* [Exercise]
Starting with the line that contains "- intros ->. apply Nat.eqb_eq. match" and ending with the final line of the data below, print those lines exactly and nothing else.
(Beginning of Data to use)
(** X17. The loop of the proof script records exactly one entry per run,
    whether the scrape succeeded or threw, and later rounds leave it as it
    is: [all] has [runs] entries, and the entry at position [i] is the one
    round [i] made from the state the rounds before it left. For a scrape
    that returned, it holds [i], the time the round started, the number of
    results and the first three of them (all when there are fewer); for a
    scrape that threw, the message of the error, or the error as a string
    when it has none. *)
Theorem one_entry_per_run {W L : Type} (parseInt : string → option Z)
    (scrapeIndeed : string → string → Z → W → (Exn + list L) * W)
    (now : W → string) (sleep : Z → W → W) (toString : Exn → string)
    (argv : list string) (w : W) :
  let all := (ProofIndeed.collect parseInt scrapeIndeed now sleep toString
                argv w).1 in
  Z.of_nat (length all) = ProofIndeed.runs parseInt argv ∧
  (1 <= length all <= 50)%nat ∧
  ∀ (i : nat) (e : ProofIndeed.Entry L), all !! i = Some e →
    let before :=
      (ProofIndeed.rounds scrapeIndeed now sleep toString argv w i).2 in
    match scrapeIndeed (ProofIndeed.query argv) (ProofIndeed.location argv)
            20%Z before with
    | (inr results, _) =>
        e = ProofIndeed.Succeeded i (now before) (length results)
              (take 3 results)
    | (inl err, _) =>
        e = ProofIndeed.Failed i (now before)
              (if JsText.truthy (message err) then message err
               else JString (toString err))
    end.
Proof.
  cbn zeta.
  pose proof (clamp_runs_bounds (parseInt (ProofIndeed.runsRaw argv))) as Hruns.
  fold (ProofIndeed.runs parseInt argv) in Hruns.
  destruct (collect_invariant scrapeIndeed now sleep toString argv w
              (Z.to_nat (ProofIndeed.runs parseInt argv)))
    as [Hlen Hall].
  change (ProofIndeed.rounds scrapeIndeed now sleep toString argv w
            (Z.to_nat (ProofIndeed.runs parseInt argv)))
    with (ProofIndeed.collect parseInt scrapeIndeed now sleep toString argv w)
    in Hlen, Hall.
  rewrite Hlen. split; [lia|]. split; [lia|]. exact Hall.
Qed.

Lemma scrapeIndeed_at_most {W L : Type}
    (proxyFetch : string → W → (Exn + Jobs.Page) * W)
    (encodeURIComponent : string → string) (show : Z → string)
    (parseIndeed : string → list L) (q l : string) (w w' : W) (ls : list L) :
  Jobs.scrapeIndeed proxyFetch encodeURIComponent show parseIndeed q l 20 w
    = (inr ls, w') →
  (length ls ≤ 20)%nat.
Proof.
  unfold Jobs.scrapeIndeed, Jobs.scrape.
  destruct (proxyFetch _ w) as [[e|page] w1]; [discriminate|].
  destruct (negb (Jobs.ok page)); [discriminate|].
  destruct (Jobs.page_text page) as [e|html]; [discriminate|].
  intros [= <- <-].
  destruct (slice0_nonneg (parseIndeed html) 20 ltac:(lia)) as [_ H]. lia.
Qed.

(** X18. Run on the real [scrapeIndeed], the proof script never records
    more than 20 results for a run, and never more than 3 sample listings. *)
Theorem entries_bounded {W L : Type} (parseInt : string → option Z)
    (proxyFetch : string → W → (Exn + Jobs.Page) * W)
    (encodeURIComponent : string → string) (show : Z → string)
    (parseIndeed : string → list L)
    (now : W → string) (sleep : Z → W → W) (toString : Exn → string)
    (argv : list string) (w : W) (i count : nat) (startedAt : string)
    (sample : list L) :
  (ProofIndeed.collect parseInt
     (Jobs.scrapeIndeed proxyFetch encodeURIComponent show parseIndeed)
     now sleep toString argv w).1 !! i
    = Some (ProofIndeed.Succeeded i startedAt count sample) →
  (count ≤ 20)%nat ∧ (length sample ≤ 3)%nat ∧ (length sample ≤ count)%nat.
Proof.
  intros Hi.
  destruct (collect_invariant
              (Jobs.scrapeIndeed proxyFetch encodeURIComponent show parseIndeed)
              now sleep toString argv w
              (Z.to_nat (ProofIndeed.runs parseInt argv)))
    as [_ Hall].
  specialize (Hall i _ Hi). cbv zeta in Hall.
  destruct (Jobs.scrapeIndeed _ _ _ _ _ _ _ _) as [[err|results] w'] eqn:Hs;
    [discriminate|].
  injection Hall as _ -> ->. apply scrapeIndeed_at_most in Hs.
  rewrite length_take. lia.
Qed.

(** ** The review summary *)

Section Summary.

Import Reviews.

Lemma percents_checked : percents_ok = true.
Proof. vm_compute. reflexivity. Qed.

Lemma percent_capped (a b : nat) :
  (1 ≤ b ≤ REVIEW_CAP)%nat → (a ≤ b)%nat →
  ∃ z, Number.percent a b = Some z ∧
       (0 <= z <= 100)%Z ∧
       (- Z.of_nat b <= 2 * Z.of_nat b * z - 200 * Z.of_nat a <= Z.of_nat b)%Z ∧
       (z = 0%Z ↔ a = 0%nat) ∧ (z = 100%Z ↔ a = b).
Proof.
  intros Hb Ha. pose proof percents_checked as H. unfold percents_ok in H.
  rewrite forallb_forall in H.
  specialize (H b ltac:(apply in_seq; unfold REVIEW_CAP in *; lia)).
  rewrite forallb_forall in H. specialize (H a ltac:(apply in_seq; lia)).
  unfold percent_ok in H. destruct (Number.percent a b) as [z|]; [|discriminate].
  exists z. split; [reflexivity|].
  repeat (apply andb_true_iff in H as [H ?]).
  repeat match goal with
         | X : (_ <=? _)%Z = true |- _ => apply Z.leb_le in X
         | X : Bool.eqb _ _ = true |- _ => apply Bool.eqb_prop in X
         end.
  repeat split; try lia.
  - intros ->. apply Nat.eqb_eq. by rewrite <- H1.
  - intros ->. apply Z.eqb_eq. by rewrite H1.
  - intros ->. apply Nat.eqb_eq. match goal with X : _ = (a =? b)%nat |- _ => by rewrite <- X end.
  - intros ->. apply Z.eqb_eq. match goal with X : _ = (b =? b)%nat |- _ => rewrite X end.
    apply Nat.eqb_refl.
Qed.

Lemma sentiment_partition (l : list ReviewData) :
  (length (List.filter (λ r, (4 <=? rating r)%Z) l)
   + length (List.filter (λ r, (rating r =? 3)%Z) l)
   + length (List.filter (λ r, (rating r <=? 2)%Z) l) = length l)%nat.
Proof.
  induction l as [|r l IH]; [reflexivity|]. cbn [List.filter].
  destruct (4 <=? rating r)%Z eqn:H4, (rating r =? 3)%Z eqn:H3,
           (rating r <=? 2)%Z eqn:H2; cbn [length]; lia.
Qed.

Lemma responded_all (l : list ReviewData) :
  length (List.filter responded l) = length l ↔ Forall (λ r, responded r = true) l.
Proof.
  induction l as [|r l IH]; [by split|]. cbn [List.filter].
  pose proof (filter_length_le responded l).
  destruct (responded r) eqn:Hr; cbn [length].
  - split.
    + intros [= H']. constructor; [done | by apply IH].
    + intros Hall. apply Forall_cons in Hall as [_ Hall]. f_equal. by apply IH.
  - split; [lia|]. intros Hall. apply Forall_cons in Hall as [? _]. congruence.
Qed.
(End of Data to use)
* [Your response]
  - intros ->. apply Nat.eqb_eq. match goal with X : _ = (a =? b)%nat |- _ => by rewrite <- X end.
  - intros ->. apply Z.eqb_eq. match goal with X : _ = (b =? b)%nat |- _ => rewrite X end.
    apply Nat.eqb_refl.
Qed.

Lemma sentiment_partition (l : list ReviewData) :
  (length (List.filter (λ r, (4 <=? rating r)%Z) l)
   + length (List.filter (λ r, (rating r =? 3)%Z) l)
   + length (List.filter (λ r, (rating r <=? 2)%Z) l) = length l)%nat.
Proof.
  induction l as [|r l IH]; [reflexivity|]. cbn [List.filter].
  destruct (4 <=? rating r)%Z eqn:H4, (rating r =? 3)%Z eqn:H3,
           (rating r <=? 2)%Z eqn:H2; cbn [length]; lia.
Qed.

Lemma responded_all (l : list ReviewData) :
  length (List.filter responded l) = length l ↔ Forall (λ r, responded r = true) l.
Proof.
  induction l as [|r l IH]; [by split|]. cbn [List.filter].
  pose proof (filter_length_le responded l).
  destruct (responded r) eqn:Hr; cbn [length].
  - split.
    + intros [= H']. constructor; [done | by apply IH].
    + intros Hall. apply Forall_cons in Hall as [_ Hall]. f_equal. by apply IH.
  - split; [lia|]. intros Hall. apply Forall_cons in Hall as [? _]. congruence.
Qed.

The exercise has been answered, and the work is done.